━━ Source information
(* ===== verification/RaftTheorems.v ===== *)
(** What the Raft node guarantees, over every execution of a node: the claims
    about src/raft/node.cpp with concrete instances. *)
From S2P Require Import Prelude Bytes RaftTypes RaftMembership RaftNode RaftFacts RaftInvariant.

(** * Executions of one node *)

(** The nodes that creation and any sequence of calls lead to; a restart recreates
    the node from its persistent state. *)
Inductive reachable : Impl -> Prop :=
| reach_create node_id vs s lim n :
    limits_wf lim -> state_wf s -> create node_id vs s lim = Ok n -> reachable n
| reach_run n op r n' :
    reachable n -> operation_wf op -> run op n = (r, n') -> reachable n'.

(** Executions that continue from a node. *)
Inductive execution : Impl -> Impl -> Prop :=
| exec_refl n : execution n n
| exec_step n op r n1 n2 :
    operation_wf op -> run op n = (r, n1) -> execution n1 n2 -> execution n n2.

Lemma reachable_inv n : reachable n -> node_inv n.
Proof.
  induction 1 as [node_id vs s lim n Hl Hs H | n op r n' _ IH Hw H].
  - by destruct (create_ok node_id vs s lim n Hl Hs H).
  - pose proof (run_ok op n IH Hw) as Hok. rewrite H in Hok. apply Hok.
Qed.

Lemma execution_evolves n n' : node_inv n -> execution n n' -> evolves (state n) (state n') /\ node_inv n'.
Proof.
  intros Hi He. revert Hi. induction He as [n|n op r n1 n2 Hw H _ IH]; intros Hi; [done|].
  pose proof (run_ok op n Hi Hw) as Hok. rewrite H in Hok. destruct Hok as (H1 & H2 & _).
  destruct (IH H1) as [H3 H4]. split; [by etransitivity|done].
Qed.

(** A concrete cluster member: node 2 of three, one committed entry. *)
Definition sample_limits : RaftLimits :=
  {| maximum_voters := 31; maximum_log_entries := 1024; maximum_entry_bytes := 4096;
     maximum_append_entries := 16; maximum_persistent_state_bytes := 65536 |}.
Definition empty_snapshot : SnapshotMetadata :=
  {| last_included_index := 0; last_included_term := 0; manifest_generation := 0;
     part_set_checksum := replicate 32 x00; configuration_index := 0; snapshot_voters := [] |}.
Definition sample_entry (i t : Z) (b : byte) : LogEntry :=
  {| entry_index := i; entry_term := t; entry_type := 1; entry_payload := [b] |}.
Definition sample_state (term : Term) (l : list LogEntry) (commit : LogIndex) : PersistentState :=
  {| current_term := term; voted_for := None; log := l; commit_index := commit;
     applied_index := 0; snapshot := empty_snapshot |}.
Definition sample_node (node_id : NodeId) (vs : list NodeId) (s : PersistentState) : Impl :=
  match create node_id vs s sample_limits with
  | Ok n => n
  | Err _ => new_impl node_id vs {| dm_committed_voters := vs; dm_active_voters := vs; dm_joint := None |}
               s sample_limits
  end.
Definition follower : Impl := sample_node 2 [1; 2; 3] (sample_state 1 [sample_entry 1 1 x01] 1).

Lemma follower_created :
  create 2 [1; 2; 3] (sample_state 1 [sample_entry 1 1 x01] 1) sample_limits = Ok follower.
Proof. vm_compute. reflexivity. Qed.

Lemma follower_reachable : reachable follower.
Proof.
  eapply reach_create; [..|exact follower_created].
  - vm_compute. intuition discriminate.
  - split; [vm_compute; intuition discriminate|]. split; [|vm_compute; intuition discriminate].
    repeat constructor; vm_compute; discriminate.
Qed.

Definition vote_request : Message :=
  MRequestVote {| rv_term := 2; rv_candidate_id := 1; rv_last_log_index := 1; rv_last_log_term := 1 |}.
Lemma vote_request_wf : message_wf vote_request.
Proof. vm_compute. intuition discriminate. Qed.

(** C23.  The node invariant holds in every reachable state: a contiguous bounded
    log, snapshot <= applied <= commit <= last, terms of entries within the
    current term, a persistent state within its byte budget, the membership
    derived from the log, a self-vote behind every candidacy and leadership,
    complete in-range replication progress of a leader, and consistent pending
    snapshot and read barrier. *)
Theorem raft_node_invariant (n : Impl) (H : reachable n) : node_inv n.
Proof. by apply reachable_inv. Qed.

Lemma raft_node_invariant_witness : node_inv follower.
Proof. exact (raft_node_invariant follower follower_reachable). Defined.

(** C24.  Terms, commit, applied and snapshot positions never go back, a vote cast
    in a term is never changed within that term, and a committed entry that is
    still retained is never altered, along every execution from a reachable node. *)
Theorem raft_execution_evolves (n n' : Impl) (H : reachable n) (He : execution n n') :
  evolves (state n) (state n').
Proof. by apply execution_evolves; [apply reachable_inv|]. Qed.
Lemma append_local_entry_links n op type payload :
  node_inv n -> role n = kLeader -> pushed_effect n op (append_local_entry n type payload).
Proof. intros Hn Hr. by apply (push_links n op type payload _ _ (fun x => x)). Qed.
Lemma append_membership_entry_links n op type payload :
  node_inv n -> role n = kLeader -> pushed_effect n op (append_membership_entry n type payload).
Proof.
  intros Hn Hr. unfold append_membership_entry. destruct (derive_membership _ _ _ _) as [d|s]; [|apply pushed_unexpected].
  apply (push_links n op type payload _ _ step_down_if_removed); [done|done|apply state_install|].
  intros x. unfold step_down_if_removed. destruct (_ && _); [|done]. split; [apply same_log_follower|].
  rewrite state_become_follower. destruct (observe_term_spec (state x) (current_term (state x))) as (-> & _). lia.
Qed.
#[export] Hint Resolve install_prepared_links append_local_entry_links append_membership_entry_links : links.

(** Calls that only a leader makes. *)
Ltac leader_links n :=
  destruct (bool_decide_reflect (role n = kLeader)); cbn [negb]; [|by auto with links]; links.
Lemma kept_empty_links n op : log_effect n op (Ok empty_transition, n).
Proof. by apply effect_kept; [|constructor]. Qed.
#[export] Hint Resolve kept_empty_links : links.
━━━━
__Instructions to follow__: Among the entries above, the lines between the ones containing "eapply reach_create; [..|exact" and "a contiguous bounded", inclusive, are to be transcribed exactly. No other line is to be given.

__Response for this exercise__:
  eapply reach_create; [..|exact follower_created].
  - vm_compute. intuition discriminate.
  - split; [vm_compute; intuition discriminate|]. split; [|vm_compute; intuition discriminate].
    repeat constructor; vm_compute; discriminate.
Qed.

Definition vote_request : Message :=
  MRequestVote {| rv_term := 2; rv_candidate_id := 1; rv_last_log_index := 1; rv_last_log_term := 1 |}.
Lemma vote_request_wf : message_wf vote_request.
Proof. vm_compute. intuition discriminate. Qed.

(** C23.  The node invariant holds in every reachable state: a contiguous bounded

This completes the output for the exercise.